What should I be particularly careful about? I need to have more trust in God, especially in times of fatigue and weaknesses. I would also like to be more fully aware that it is by having my eyes fixed on the Lord and on his love for me and for others, that a better world is possible, a world in which respect and humanity reign supreme. I would like to deepen my faith in the Incarnation of the Word; I would like to look at the world and its inhabitants with the eyes of Jesus Christ as Pope Francis expresses it in his Encyclical Lumen Fidei (18). The life of Christ, how he knows his Father and lives in total relationship with him, opens a new experience of humanity into which we are invited. To allow us to know it, to accept it and follow it, the Son of God took our flesh. Christian Faith is faith in the Incarnation of the Word made flesh and in the Resurrection of his body... faith in a God who became of us and entered our history. Faith in the Son of God made man in Jesus of Nazareth doesn’t separate us from reality, but allows us to accept its deepest meaning, to discover how much God loves this world which he constantly invites towards himself. This engages the Christian to live more intensely his journey on this earth.

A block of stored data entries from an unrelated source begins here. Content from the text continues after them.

Lemma harvestLoop_spec now candidates j reference R m : own j -> building R m ->
  mwp (harvestLoop now candidates j reference)
    (fun out m' => match out with
                   | Harvested j' => own j' /\ exists gs, harvest reference candidates gs /\ building (foldl put R gs) m'
                   | HarvestCancelled j' | HarvestFailed j' _ => own j' /\ unpublished m'
                   end) unpublished m.
Proof.
  revert j reference R m. induction candidates as [|c rest IH]; intros j reference R m Hj Hb; cbn [Mosaic.harvestLoop].
  { apply mwp_ret. split; [done|]. exists []. split; [|done]. split; [constructor|]. destruct reference as [r|]; [by exists (Some r)|by exists None]. }
  apply mwp_bind, (mwp_cancelled id); [|intros m1 Hq; exists R; by eapply building_quiet].
  intros [] m1 Hq; [apply mwp_ret; split; [done|]; exists R; by eapply building_quiet|].
  apply mwp_bind. eapply mwp_mono; [apply harvestOne_spec; [done|by eapply building_quiet]| |done].
  intros r m2 Hr. set (j' := counted text j _). assert (Hj' : own j') by by apply own_counted. clearbody j'.
  apply mwp_bind. eapply (mwp_mono _ (fun _ m3 => match r with
      | inr g => building (put R g) m3 /\ inspected c = inr g /\ compatibleGranule reference g = true | inl _ => building R m3 end) _ unpublished); [|..|done].
  { assert (Hkeep : forall m3, quiet id m2 m3 -> match r with
       | inr g => building (put R g) m3 /\ inspected c = inr g /\ compatibleGranule reference g = true | inl _ => building R m3 end).
    { intros m3 Hq3. destruct r as [e|g]; [by eapply building_quiet|]. destruct Hr as (Hbb & Hrest). split; [by eapply building_quiet|done]. }
    destruct (_ || _); [|by apply mwp_ret, Hkeep]. apply (mwp_exec id).
    - intros m3 Hq3. apply Hkeep. eapply quiet_trans; [exact Hq3|]. apply quiet_updateJob. apply Hj'.
    - intros m3 Hq3 _. by apply Hkeep.
    - intros m3 Hq3. specialize (Hkeep m3 Hq3). destruct r as [e|g]; [by exists R|]. destruct Hkeep as [Hk _]. by eexists. }
  intros saved m3 Hr3. assert (Hu : unpublished m3) by (destruct r as [e|g]; [by exists R|destruct Hr3 as [Hk _]; by eexists]).
  destruct saved as [e|u]; [by apply mwp_ret|]. destruct r as [e|g]; [by apply mwp_ret|]. destruct Hr3 as (Hb3 & Hi & Hc).
  eapply mwp_mono; [by apply IH| |done]. intros [j3|j3|j3 e3] m4; [|done|done]. intros (Hj3 & gs & [Hf (ref' & Hcs & Href)] & Hb4).
  split; [done|]. exists (g :: gs). split; [|done]. split; [by constructor|]. destruct reference as [r|].
  - exists ref'. split; [|done]. constructor; [by rewrite Href|done].
  - exists ref'. split; [|done]. constructor; [|done]. rewrite Href. apply compatible_refl.
Qed.

(** What a reader finds afterwards. *)
Definition outcome (P : gmap string Granule -> Prop) (m : mosaics) : Prop :=
  unpublished m \/ exists R, P R /\ (withdrawn R m \/ published R m).

Lemma publish_spec now j R m (P : gmap string Granule -> Prop) : own j -> building R m -> P R ->
  mwp (publish text now j) (fun _ => outcome P) (outcome P) m.
Proof.
  intros Hj Hb HP. pose proof Hj as (Hid & Hw & Hs & Hg & Hst).
  assert (Hdisc : forall k m1, unpublished m1 -> (forall m2, mwp k (fun _ => quiet id m2) (quiet id m2) m2) ->
            mwp (discardThen now j k) (fun _ => outcome P) (outcome P) m1).
  { intros k m1 Hu Hk. eapply mwp_mono; [by apply discardThen_spec|..]; intros; by left. }
  assert (Hpub : forall m1 m2, activated R m1 -> quiet id m1 m2 -> outcome P m2).
  { intros m1 m2 Ha Hq. right. exists R. split; [done|]. right. eapply activated_published. by eapply activated_quiet. }
  unfold publish. rewrite Hw, Hs, Hg. apply mwp_bind, (mwp_db id).
  2:{ intros m1 Hq _. apply Hdisc; [exists R; by eapply building_quiet|]. intros; apply quiet_failJob. }
  2:{ intros m1 Hq. left. exists R. by eapply building_quiet. }
  intros m1 Hq. destruct (activateJobGeneration _ _ _ _ m1) as [r m2] eqn:He. cbn [fst snd].
  eapply building_activate in He; [|by eapply building_quiet]. destruct r as [e|previous].
  { subst m2. assert (Hu : unpublished m1) by (exists R; by eapply building_quiet).
    destruct e; apply Hdisc; try done; intros; first [apply quiet_failJob|apply quiet_cancelJob]. }
  destruct He as [-> Ha]. apply mwp_bind, (mwp_nextFate id); [intros m3 Hq3|intros m3 Hq3 _|intros m3 Hq3; by eapply Hpub].
  - assert (Ha3 : activated R m3) by by eapply activated_quiet.
    assert (Hend : forall m4, published R m4 -> outcome P m4) by (intros m4 Hp; right; exists R; auto).
    apply mwp_bind, (mwp_exec id); [intros m4 Hq4|intros m4 Hq4 _|intros m4 Hq4; by eapply Hpub];
      (assert (Hp4 : published R m4) by (apply (activated_published _ _ id), (activated_quiet _ _ _ _ m3); done));
      [apply published_prune in Hp4|]; (apply mwp_bind, (mwp_exec id);
        [intros m5 Hq5; apply mwp_ret, Hend, published_updateJob|intros m5 Hq5 _; apply mwp_ret, Hend|intros m5 Hq5; apply Hend]);
      by eapply (published_quiet _ _ id).
  - assert (Ha3 : activated R m3) by by eapply activated_quiet.
    assert (Hfail : forall e m4 m5, activated R m4 -> quiet id m4 m5 -> mwp (failJob text now j e) (fun _ => outcome P) (outcome P) m5).
    { intros e m4 m5 Ha4 Hq5. eapply mwp_mono; [apply (quiet_failJob id)|..]; cbn; intros; eapply Hpub; try done; by eapply quiet_trans. }
    apply mwp_bind, (mwp_db id); [intros m4 Hq4|intros m4 Hq4 _; by eapply Hfail|intros m4 Hq4; by eapply Hpub].
    assert (Ha4 : activated R m4) by by eapply activated_quiet.
    destruct (restoreGeneration s (a0 + 1) a0 m4) as [[e|] m5] eqn:Hr; cbn [orError fst snd].
    + apply restore_unchanged in Hr as ->. by eapply Hfail.
    + eapply mwp_mono; [apply (withdrawn_discardThen R); [done| |intros; apply quiet_failJob]|..];
        [|intros; right; exists R; auto..]. exists R. split; [by eapply activated_restore|by left].
Qed.
Lemma good_delete vs t ws layer feature :
  good vs t -> has_byte ":" feature = false ->
  let r := recordDeleteLocked vs ws layer feature in good r.1 (foldl applyChange t r.2).
Proof.
  intros Hgood Hf. unfold recordDeleteLocked. destruct (versions vs !! ws) as [F|] eqn:EF; [|done].
  assert (HF : featuresOf vs ws = F) by (unfold featuresOf; by rewrite EF).
  destruct (F !! featureKey layer feature) as [l|] eqn:El; [|done]. cbn.
  assert (Hall : GetAllVersions vs ws layer feature = l) by (unfold GetAllVersions; by rewrite HF, El).
  pose proof (good_all vs ws layer feature (proj1 Hgood) Hf) as Hl. rewrite Hall in Hl.
  destruct (proj1 Hgood ws (featureKey layer feature) l) as (_ & _ & _ & _ & _ & Hne); [by rewrite HF|].
  destruct (last l) as [x|] eqn:Elast; [|by apply last_None in Elast].
  destruct (goodHistory_valid _ _ _ _ _ Hl Elast) as (init & -> & Hinit).
  destruct (retire_invalid init Hinit) as [E1 E2]. rewrite map_app, List.filter_app, E1, E2. cbn [map app List.filter].
  destruct Hl as [Hid Hs Hp _]. apply Forall_app in Hid as [Hid0 [Hid1 _]%Forall_cons], Hp as [Hp0 [Hp1 _]%Forall_cons].
  assert (Hr : fvWorkspace (retire x) = ws /\ fvLayer (retire x) = layer /\ fvFeature (retire x) = feature
               /\ fvVersion (retire x) = fvVersion x) by (destruct Hid1 as (? & ? & ?); unfold retire; by destruct (isValid x)).
  destruct Hr as (R1 & R2 & R3 & R4).
  assert (Hs' : StronglySorted before (init ++ [retire x])).
  { apply sorted_snoc; [by destruct (sorted_app_inv _ _ Hs)|]. intros w Hw. rewrite R4. by apply (sorted_lt _ _ _ Hs). }
  rewrite <- HF. apply good_set; [done|done|by destruct init| | |].
  - apply goodHistory_snoc; [|done| |done]; apply Forall_app; (split; [done|]); apply Forall_singleton; [done|lia].
  - destruct (isValid x); [by apply Forall_singleton|apply Forall_nil_2].
  - intros n. rewrite Hall, !versionAt_snoc by done. rewrite R4. destruct (isValid x) eqn:Hx; cbn [map foldl].
    + unfold rowAfter. cbn. rewrite R4. by destruct (fvVersion x =? n).
    + unfold retire. by rewrite Hx.
Qed.
(** A name that a publication answers to, and no other, resolves to it. *)
Lemma resolve_only (Hu : uniqueIDs ws) app name l svc :
  name <> "" -> published ws l svc -> answersTo app name (localOf name) l = true -> onlyName ws app name l ->
  resolveFeatureLayer ws name app = Some (l, svc).
Proof.
  intros Hne Hp Ha Hall. unfold resolveFeatureLayer. destruct (String.eqb_spec name "") as [|_]; [done|].
  assert (Hfound : forall id r, GetLayer ws id = Some r -> id = name \/ id = localOf name -> r = (l, svc)).
  { intros id [l' svc'] E Hid. apply GetLayer_Some in E as [Eid Hp'].
    destruct (decide (PublicID l' = PublicID l)) as [Eq|Hneq].
    - by destruct (Hu _ _ _ _ Hp' Hp Eq) as [-> ->].
    - specialize (Hall _ _ Hp' Hneq). unfold clashes in Hall. apply orb_false_iff in Hall as [Hall _].
      apply orb_false_iff in Hall as [H1%String.eqb_neq H2%String.eqb_neq]. destruct Hid; congruence. }
  unfold directLayer. destruct (GetLayer ws name) as [r|] eqn:E1.
  { by rewrite (Hfound _ _ E1 (or_introl eq_refl)). }
  assert (Hloop : match matchLoop app name (localOf name) (VisibleLayers ws "super_admin") None with
                  | Some m => GetLayer ws (PublicID m) | None => None end = Some (l, svc)).
  { destruct (matchLoop_only app name (localOf name) (PublicID l) (VisibleLayers ws "super_admin") None)
      as (m & -> & Hid).
    - intros c Hc Hac. apply VisibleLayers_In in Hc as [svc' Hp'].
      destruct (decide (PublicID c = PublicID l)) as [|Hneq]; [done|].
      specialize (Hall _ _ Hp' Hneq). unfold clashes in Hall. by rewrite Hac, orb_true_r in Hall.
    - done.
    - left. exists l. split; [apply VisibleLayers_In; eauto|done].
    - rewrite Hid. by apply GetLayer_published. }
  destruct (cut ":" name) as [[prefix local]|] eqn:Ec; [|exact Hloop].
  destruct (String.eqb prefix app); [|exact Hloop].
  destruct (GetLayer ws local) as [r|] eqn:E2; [|exact Hloop].
  rewrite (Hfound local r E2); [done|]. right. unfold localOf. by rewrite Ec.
Qed.

(** What a name resolves to is a publication. *)
Lemma resolve_published app name l svc :
  resolveFeatureLayer ws name app = Some (l, svc) -> published ws l svc.
Proof.
  unfold resolveFeatureLayer, directLayer. destruct (String.eqb name ""); [done|].
  assert (H : forall id, GetLayer ws id = Some (l, svc) -> published ws l svc)
    by (intros id E; by apply GetLayer_Some in E as [_ E]).
  destruct (GetLayer ws name) eqn:E1; [intros [= ->]; eauto|].
  destruct (match cut ":" name with Some _ => _ | None => None end) eqn:E2.
  - intros [= ->]. destruct (cut ":" name) as [[prefix local]|]; [|done]. destruct (String.eqb prefix app); eauto.
    done.
  - destruct (matchLoop _ _ _ _ _); eauto. done.
Qed.
End Resolution.

(** ** Advertised names *)

Lemma valid_no_colon s : validASCIIXMLName s = true -> has_byte ":" s = false /\ s <> "".
Proof.
  destruct s as [|c s]; [done|]. cbn [validASCIIXMLName]. intros [Hc Hs]%andb_true_iff. split; [|done].
  cbn [has_byte]. rewrite (all_bytes_has nameByte _ _ Hs), orb_false_r by done.
  destruct (Ascii.eqb_spec ":" c) as [<-|]; done.
Qed.
Lemma stake_sdrop n s : stake n s +:+ sdrop n s = s.
Proof. revert s. induction n as [|n IH]; intros [|c s]; try done. cbn [stake sdrop]. by rewrite sapp_cons, IH. Qed.

Lemma scan_cons m b s : scan m (String b s) = app (scanStep m b).1 <$> scan (scanStep m b).2 s.
Proof. cbn [scan]. by destruct (scanStep m b). Qed.

Lemma fmap_app_nil (x : option (list sqlPiece)) : app [] <$> x = x.
Proof. by destruct x. Qed.

(** A quoted piece, with whatever follows it that does not continue it. *)
Lemma scan_quoted (mk : string -> sqlPiece) (inside closing : string -> scanMode) (q : ascii) :
  (forall a b, scanStep (inside a) b = ([], if Ascii.eqb b q then closing a else inside (snoc a b))) ->
  (forall a b, scanStep (closing a) b
     = if Ascii.eqb b q then ([], inside (snoc a b)) else (mk a :: (plainStep b).1, (plainStep b).2)) ->
  (forall a, scanEnd (inside a) = None) -> (forall a, scanEnd (closing a) = Some [mk a]) ->
  forall n s acc ps, (String.length s <= n)%nat -> scan (inside acc) s = Some ps ->
  exists name, head_is q (sdrop (quotedLen q s) s) = false
    /\ forall tl, head_is q tl = false ->
         scan (inside acc) (stake (quotedLen q s) s +:+ tl) = cons (mk name) <$> scan Plain tl.
Proof.
  intros Hin Hcl Hei Hec.
  assert (Hclose : forall a tl, head_is q tl = false -> scan (closing a) tl = cons (mk a) <$> scan Plain tl).
  { intros a [|b tl] Htl; [simpl; by rewrite Hec|]. rewrite !scan_cons, Hcl. simpl in Htl.
    rewrite Ascii.eqb_sym, Htl. cbn [fst snd scanStep]. by destruct (scan (plainStep b).2 tl). }
  induction n as [|n IH]; intros s acc ps Hn Hs.
  - destruct s; [|simpl in Hn; lia]. simpl in Hs. by rewrite Hei in Hs.
  - destruct s as [|d s]; [simpl in Hs; by rewrite Hei in Hs|]. rewrite scan_cons, Hin in Hs. cbn [fst snd] in Hs.
    rewrite fmap_app_nil in Hs. cbn [quotedLen]. simpl in Hn. destruct (Ascii.eqb d q) eqn:Ed.
    + destruct s as [|d' s'].
      * exists acc. split; [done|]. intros tl Htl. cbn [stake]. rewrite sapp_cons, sapp_nil_l, scan_cons, Hin, Ed.
        cbn [fst snd]. rewrite fmap_app_nil. by apply Hclose.
      * rewrite scan_cons, Hcl in Hs. destruct (Ascii.eqb d' q) eqn:Ed'.
        -- cbn [fst snd] in Hs. rewrite fmap_app_nil in Hs. simpl in Hn.
           destruct (IH s' (snoc acc d') ps) as (name & Hh & Ht); [lia|done|]. exists name.
           split; [done|]. intros tl Htl. cbn [stake]. rewrite !sapp_cons, scan_cons, Hin, Ed. cbn [fst snd].
           rewrite fmap_app_nil, scan_cons, Hcl, Ed'. cbn [fst snd]. rewrite fmap_app_nil. by apply Ht.
        -- exists acc. split; [simpl; by rewrite Ascii.eqb_sym|]. intros tl Htl. cbn [stake].
           rewrite sapp_cons, sapp_nil_l, scan_cons, Hin, Ed.
           cbn [fst snd]. rewrite fmap_app_nil. by apply Hclose.
    + destruct (IH s (snoc acc d) ps) as (name & Hh & Ht); [lia|done|]. exists name. split; [done|].
      intros tl Htl. cbn [stake]. rewrite sapp_cons, scan_cons, Hin, Ed. cbn [fst snd]. rewrite fmap_app_nil. by apply Ht.
Qed.

(** A parameter, with what follows its digits. *)
Lemma scan_digits acc s :
  scan (InParam acc) s = cons (SqlParam (acc +:+ stake (span_len digit s) s)) <$> scan Plain (sdrop (span_len digit s) s).
Proof.
  revert acc. induction s as [|b s IH]; intros acc; cbn [span_len stake sdrop].
  - simpl. by rewrite sapp_nil_r.
  - rewrite scan_cons. cbn [scanStep]. change (FilterLexer.isDigit b) with (digit b). destruct (digit b) eqn:Eb.
    + cbn [fst snd stake sdrop]. rewrite fmap_app_nil, IH, snoc_app. done.
    + cbn [fst snd stake sdrop]. rewrite sapp_nil_r, scan_cons. cbn [scanStep].
      by destruct (scan (plainStep b).2 s).
Qed.

Definition headOf (s : string) : option ascii := match s with "" => None | String b _ => Some b end.

Lemma span_sdrop f s s' : headOf s' = headOf (sdrop (span_len f s) s) -> span_len f s' = 0%nat.
Proof.
  induction s as [|b s IH]; cbn [span_len sdrop].
  - by destruct s'.
  - destruct (f b) eqn:Eb; [exact IH|]. cbn [sdrop headOf]. destruct s' as [|b' s']; [done|]. intros [= ->].
    cbn [span_len]. by rewrite Eb.
Qed.

Section Rebased.
Context (from to : Z) (count : nat) (Hto : 0 <= to).

Definition ownParam (d : string) : Prop :=
  exists number, Atoi d = Some number /\ from <= number < from + Z.of_nat count.

Definition rebased (n : nat) (sql : string) (ps : list sqlPiece) : Prop :=
  exists sql', rebaseFrom from to count n sql = Some sql' /\ scan Plain sql' = Some (map (shiftPiece from to) ps)
    /\ headOf sql' = headOf sql.

Lemma rebaseNumber_own d : ownParam d ->
  exists m, rebaseNumber from to count d = Some m /\ 0 <= m /\ shiftPiece from to (SqlParam d) = SqlParam (pretty m).
Proof.
  intros (number & Ha & Hr). exists (to + number - from). unfold rebaseNumber, shiftPiece. rewrite Ha. simpl.
  rewrite (proj2 (Z.ltb_ge _ _)), (proj2 (Z.leb_gt _ _)) by lia. split_and!; [done|lia|done].
Qed.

Indeed God loves us. Let’s remember what our Founder says here: It so pleased God to be loved. God has no need of anything, he only asked to be loved. Let’s be conquered by the God-of-Love. Let us love as he loves; let us love since he loves. Let’s be united to Jesus: let us love through him and with him.” Let us walk along this path to follow the Heart of Jesus and to be children of Saint Michael leading us with his example towards holiness.


Prayer

Father, who lavished upon humanity the riches of your love, take care of us, your pilgrim children, so that, by contemplating your mysterious plan of salvation, we may discover in the Face of your Son, who became one of us, the unveiled image of your infinite love.
My Lord, open our hearts so that we may recognize in each suffering human being your face and your presence. Help us to bear witness to the Gospel through a smile, a word, a sign of affection. Make us sympathetic towards people, and give us the strength to instill in them hope in your Son, Jesus, since in him only our lives find a sense of purpose and our death light.
Through the intercession of our Mother, Our Lady of Betharram, and our father St Michael Garicoits, grant us to marvel again at your love made flesh and guide us towards You and towards our brothers and sisters; help us commit ourselves more and more to serving them “with a great heart and a generous spirit”. Amen.